### Prompt
With both ends included, repeat exactly the lines of the entries below from the one containing "replace (2 *" down to the one containing "unfold step at 1. cbn [pc]. rewrite H1.", and no others.

### Given data
--------------------------------------------------
Lemma run_steps natives n code vm vm' :
  steps natives n code vm = Some vm' ->
  forall m, run natives (n + m) code vm = run natives m code vm'.
Proof.
  revert vm. induction n as [|n IH]; intros vm H m; simpl in *.
  - inversion H; reflexivity.
  - destruct (step natives code vm) as [vm1| | |]; try discriminate.
    apply IH. exact H.
Qed.

Lemma steps_app natives n m code vm vm1 vm2 :
  steps natives n code vm = Some vm1 ->
  steps natives m code vm1 = Some vm2 ->
  steps natives (n + m) code vm = Some vm2.
Proof.
  revert vm. induction n as [|n IH]; intros vm H1 H2; simpl in *.
  - inversion H1; subst. exact H2.
  - destruct (step natives code vm) as [vm'| | |]; try discriminate.
    eapply IH; eauto.
Qed.

(** The argument stores fill the scope above the frame in order. *)
Lemma set_args_steps natives (code : Code) vs :
  forall done pre post c a base f syms,
    code = pre ++ set_args (Z.of_nat (length done)) vs ++ post ->
    length base = S f ->
    steps natives (2 * length vs) code
          (mkVM c (length pre) f a
                (base ++ [done ++ replicate (length vs) Nil]) syms)
    = Some (mkVM c (length pre + 2 * length vs) f (default a (last vs))
                 (base ++ [done ++ vs]) syms).
Proof.
  induction vs as [|v vs IH]; intros done pre post c a base f syms Hcode Hf.
  - simpl. rewrite Nat.add_0_r. reflexivity.
  - simpl set_args in Hcode.
    replace (2 * length (v :: vs))%nat with (S (S (2 * length vs)))
      by (simpl; lia).
    cbn [steps].
    (* OpConst *)
    assert (H1 : code !! length pre = Some (mkInstr OpConst v 0 0 None)).
    { rewrite Hcode. apply list_lookup_middle. reflexivity. }
    unfold step at 1. cbn [pc]. rewrite H1.
    unfold set_accu, set_pc. cbn [Op V compiled pc fp accu stack symbols].
    (* OpLocalSet *)
    assert (H2 : code !! S (length pre)
                 = Some (instr_op OpLocalSet 0 (Z.of_nat (length done)))).
    { rewrite Hcode. cbn [app].
      rewrite (cons_middle (mkInstr OpConst v 0 0 None) pre), app_assoc.
      apply list_lookup_middle. rewrite length_app. simpl. lia. }
    cbn [steps]. unfold step at 1. cbn [pc]. rewrite H2.
    unfold set_stack, set_pc, instr_op.
    cbn [Op I J compiled pc fp accu stack symbols].
    assert (Hset : stack_set (base ++ [done ++ replicate (length (v :: vs)) Nil])
                             (Z.of_nat f + 1 + 0) (Z.of_nat (length done)) v
                   = Some (base ++ [(done ++ [v]) ++ replicate (length vs) Nil])).
    { unfold stack_set.
      destruct (Z.ltb_spec (Z.of_nat f + 1 + 0) 0); [lia|].
      destruct (Z.ltb_spec (Z.of_nat (length done)) 0); [lia|]. simpl orb.
      replace (Z.to_nat (Z.of_nat f + 1 + 0)) with (length base) by lia.
      rewrite list_lookup_middle by reflexivity.
      rewrite Nat2Z.id.
      destruct (Nat.ltb_spec (length done)
                  (length (done ++ replicate (length (v :: vs)) Nil)))
        as [_|Hge]; [|rewrite length_app, length_replicate in Hge; simpl in Hge; lia].
      f_equal.
      rewrite insert_app_r_alt by lia.
      rewrite Nat.sub_diag. simpl. f_equal. f_equal.
      rewrite insert_app_r_alt by lia.
      rewrite Nat.sub_diag. simpl. rewrite <- app_assoc. reflexivity. }
    rewrite Hset.
    assert (Hcode' : code
                     = (pre ++ [mkInstr OpConst v 0 0 None;
                                instr_op OpLocalSet 0 (Z.of_nat (length done))])
                       ++ set_args (Z.of_nat (length (done ++ [v]))) vs
                       ++ post).
    { rewrite Hcode, <- app_assoc. simpl.
      rewrite length_app. simpl.
      replace (Z.of_nat (length done + 1)) with (Z.of_nat (length done) + 1)
        by lia.
      reflexivity. }
    pose proof (IH (done ++ [v]) _ post c v base f syms Hcode' Hf) as IH'.
    rewrite length_app in IH'. simpl length in IH'.
    replace (length pre + 2)%nat with (S (S (length pre))) in IH' by lia.
    unfold instr_op in IH'. rewrite IH'.
    f_equal. f_equal.
    + simpl. lia.
    + destruct vs as [|w ws]; [reflexivity|].
      change (last (v :: w :: ws)) with (last (w :: ws)).
      destruct (last (w :: ws)) eqn:E; [reflexivity|].
      apply last_None in E. discriminate.
    + rewrite <- app_assoc. reflexivity.
Qed.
--------------------------------------------------
### Solution to the exercise
    replace (2 * length (v :: vs))%nat with (S (S (2 * length vs)))
      by (simpl; lia).
    cbn [steps].
    (* OpConst *)
    assert (H1 : code !! length pre = Some (mkInstr OpConst v 0 0 None)).
    { rewrite Hcode. apply list_lookup_middle. reflexivity. }
    unfold step at 1. cbn [pc]. rewrite H1.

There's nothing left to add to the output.